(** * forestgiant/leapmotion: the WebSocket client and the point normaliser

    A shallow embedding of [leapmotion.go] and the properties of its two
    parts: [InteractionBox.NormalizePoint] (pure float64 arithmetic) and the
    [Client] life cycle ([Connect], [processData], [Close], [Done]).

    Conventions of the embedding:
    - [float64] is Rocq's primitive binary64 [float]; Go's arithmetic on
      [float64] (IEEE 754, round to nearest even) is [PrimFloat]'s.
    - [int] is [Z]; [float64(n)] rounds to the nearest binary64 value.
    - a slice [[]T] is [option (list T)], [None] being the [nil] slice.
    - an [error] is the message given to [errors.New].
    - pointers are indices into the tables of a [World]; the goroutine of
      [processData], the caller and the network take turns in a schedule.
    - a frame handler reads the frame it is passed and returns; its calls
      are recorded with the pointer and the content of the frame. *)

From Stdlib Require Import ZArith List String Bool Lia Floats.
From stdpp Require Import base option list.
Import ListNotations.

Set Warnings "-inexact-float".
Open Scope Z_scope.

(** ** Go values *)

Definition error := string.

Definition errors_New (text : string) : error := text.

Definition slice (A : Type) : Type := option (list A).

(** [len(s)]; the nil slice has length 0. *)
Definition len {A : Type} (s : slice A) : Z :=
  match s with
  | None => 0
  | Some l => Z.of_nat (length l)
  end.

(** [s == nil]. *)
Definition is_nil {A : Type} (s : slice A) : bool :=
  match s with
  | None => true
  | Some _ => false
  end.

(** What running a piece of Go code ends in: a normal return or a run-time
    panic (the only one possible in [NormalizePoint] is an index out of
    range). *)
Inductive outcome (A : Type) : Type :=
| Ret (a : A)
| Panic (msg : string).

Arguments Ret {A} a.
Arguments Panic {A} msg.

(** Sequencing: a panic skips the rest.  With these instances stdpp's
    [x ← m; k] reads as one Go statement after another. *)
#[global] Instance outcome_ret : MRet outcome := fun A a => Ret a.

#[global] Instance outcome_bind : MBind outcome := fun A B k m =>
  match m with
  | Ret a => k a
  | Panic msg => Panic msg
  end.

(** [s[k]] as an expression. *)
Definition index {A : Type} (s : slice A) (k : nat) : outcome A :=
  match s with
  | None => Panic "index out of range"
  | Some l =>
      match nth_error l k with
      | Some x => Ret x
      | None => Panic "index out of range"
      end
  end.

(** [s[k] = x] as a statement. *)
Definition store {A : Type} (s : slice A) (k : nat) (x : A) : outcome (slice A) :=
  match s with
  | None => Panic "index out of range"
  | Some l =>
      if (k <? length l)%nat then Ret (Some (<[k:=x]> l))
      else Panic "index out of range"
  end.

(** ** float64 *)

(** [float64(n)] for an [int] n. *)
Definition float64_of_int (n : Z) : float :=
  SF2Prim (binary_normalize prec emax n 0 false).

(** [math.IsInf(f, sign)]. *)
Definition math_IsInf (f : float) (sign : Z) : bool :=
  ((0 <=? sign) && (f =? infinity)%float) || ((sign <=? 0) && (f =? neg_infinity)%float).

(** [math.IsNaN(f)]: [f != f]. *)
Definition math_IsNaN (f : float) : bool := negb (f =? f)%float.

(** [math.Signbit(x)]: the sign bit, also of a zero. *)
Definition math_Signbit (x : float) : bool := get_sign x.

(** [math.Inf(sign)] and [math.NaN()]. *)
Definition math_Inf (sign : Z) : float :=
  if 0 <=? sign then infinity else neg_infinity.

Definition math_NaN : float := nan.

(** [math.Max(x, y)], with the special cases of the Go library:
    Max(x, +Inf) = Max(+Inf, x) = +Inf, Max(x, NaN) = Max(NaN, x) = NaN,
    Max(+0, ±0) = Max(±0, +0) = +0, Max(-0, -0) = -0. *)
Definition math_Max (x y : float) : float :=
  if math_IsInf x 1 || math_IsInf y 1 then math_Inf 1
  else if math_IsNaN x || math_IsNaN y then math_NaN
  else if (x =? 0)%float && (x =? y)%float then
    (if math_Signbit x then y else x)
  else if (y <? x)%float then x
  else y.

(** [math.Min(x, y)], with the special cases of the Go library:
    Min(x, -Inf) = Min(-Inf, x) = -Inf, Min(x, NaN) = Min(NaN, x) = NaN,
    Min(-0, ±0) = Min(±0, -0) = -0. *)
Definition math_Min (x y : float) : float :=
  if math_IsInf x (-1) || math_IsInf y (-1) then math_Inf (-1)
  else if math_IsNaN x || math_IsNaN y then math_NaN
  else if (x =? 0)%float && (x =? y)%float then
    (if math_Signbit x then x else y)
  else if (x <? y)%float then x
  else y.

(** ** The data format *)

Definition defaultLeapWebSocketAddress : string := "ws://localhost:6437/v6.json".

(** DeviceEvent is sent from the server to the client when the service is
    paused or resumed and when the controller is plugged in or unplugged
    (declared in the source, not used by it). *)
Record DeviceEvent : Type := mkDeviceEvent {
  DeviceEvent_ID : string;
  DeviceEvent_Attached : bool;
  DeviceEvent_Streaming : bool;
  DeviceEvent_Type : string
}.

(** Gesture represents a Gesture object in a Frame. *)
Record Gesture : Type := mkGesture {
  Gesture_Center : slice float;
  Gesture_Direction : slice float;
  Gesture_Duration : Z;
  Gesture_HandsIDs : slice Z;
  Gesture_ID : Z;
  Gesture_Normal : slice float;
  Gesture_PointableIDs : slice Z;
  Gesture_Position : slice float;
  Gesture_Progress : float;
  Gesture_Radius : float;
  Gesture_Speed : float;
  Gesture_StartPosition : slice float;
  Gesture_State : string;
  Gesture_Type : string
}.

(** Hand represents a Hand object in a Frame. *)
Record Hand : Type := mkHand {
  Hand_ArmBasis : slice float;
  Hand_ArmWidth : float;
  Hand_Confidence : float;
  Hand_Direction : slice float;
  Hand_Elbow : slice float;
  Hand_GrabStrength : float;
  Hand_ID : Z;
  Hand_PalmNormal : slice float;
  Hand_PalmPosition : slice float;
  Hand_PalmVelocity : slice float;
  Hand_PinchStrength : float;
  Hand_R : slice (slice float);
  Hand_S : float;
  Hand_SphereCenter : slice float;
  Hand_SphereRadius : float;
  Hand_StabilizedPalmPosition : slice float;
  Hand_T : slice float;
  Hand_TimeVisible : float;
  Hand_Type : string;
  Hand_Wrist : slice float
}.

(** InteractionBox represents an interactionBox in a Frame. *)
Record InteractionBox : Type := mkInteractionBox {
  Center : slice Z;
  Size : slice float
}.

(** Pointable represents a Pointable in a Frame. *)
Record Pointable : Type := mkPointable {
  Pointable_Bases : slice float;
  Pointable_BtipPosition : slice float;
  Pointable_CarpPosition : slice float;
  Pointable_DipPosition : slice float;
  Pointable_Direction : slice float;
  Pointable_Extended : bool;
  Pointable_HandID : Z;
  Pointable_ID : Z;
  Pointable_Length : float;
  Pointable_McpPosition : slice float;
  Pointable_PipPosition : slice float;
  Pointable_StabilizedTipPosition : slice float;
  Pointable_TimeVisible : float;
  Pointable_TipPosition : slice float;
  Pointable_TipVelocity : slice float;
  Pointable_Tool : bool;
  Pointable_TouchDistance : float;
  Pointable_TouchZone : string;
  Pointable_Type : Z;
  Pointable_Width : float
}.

WHAT THE EXERCISE ASKS | Copy, exactly and with nothing added, the lines from the one containing "Hand_SphereCenter : slice float;" through the end of the records.

YOUR RESPONSE |
  Hand_SphereCenter : slice float;
  Hand_SphereRadius : float;
  Hand_StabilizedPalmPosition : slice float;
  Hand_T : slice float;
  Hand_TimeVisible : float;
  Hand_Type : string;
  Hand_Wrist : slice float
}.

(** InteractionBox represents an interactionBox in a Frame. *)
Record InteractionBox : Type := mkInteractionBox {
  Center : slice Z;
  Size : slice float
}.

(** Pointable represents a Pointable in a Frame. *)
Record Pointable : Type := mkPointable {
  Pointable_Bases : slice float;
  Pointable_BtipPosition : slice float;
  Pointable_CarpPosition : slice float;
  Pointable_DipPosition : slice float;
  Pointable_Direction : slice float;
  Pointable_Extended : bool;
  Pointable_HandID : Z;
  Pointable_ID : Z;
  Pointable_Length : float;
  Pointable_McpPosition : slice float;
  Pointable_PipPosition : slice float;
  Pointable_StabilizedTipPosition : slice float;
  Pointable_TimeVisible : float;
  Pointable_TipPosition : slice float;
  Pointable_TipVelocity : slice float;
  Pointable_Tool : bool;
  Pointable_TouchDistance : float;
  Pointable_TouchZone : string;
  Pointable_Type : Z;
  Pointable_Width : float
}.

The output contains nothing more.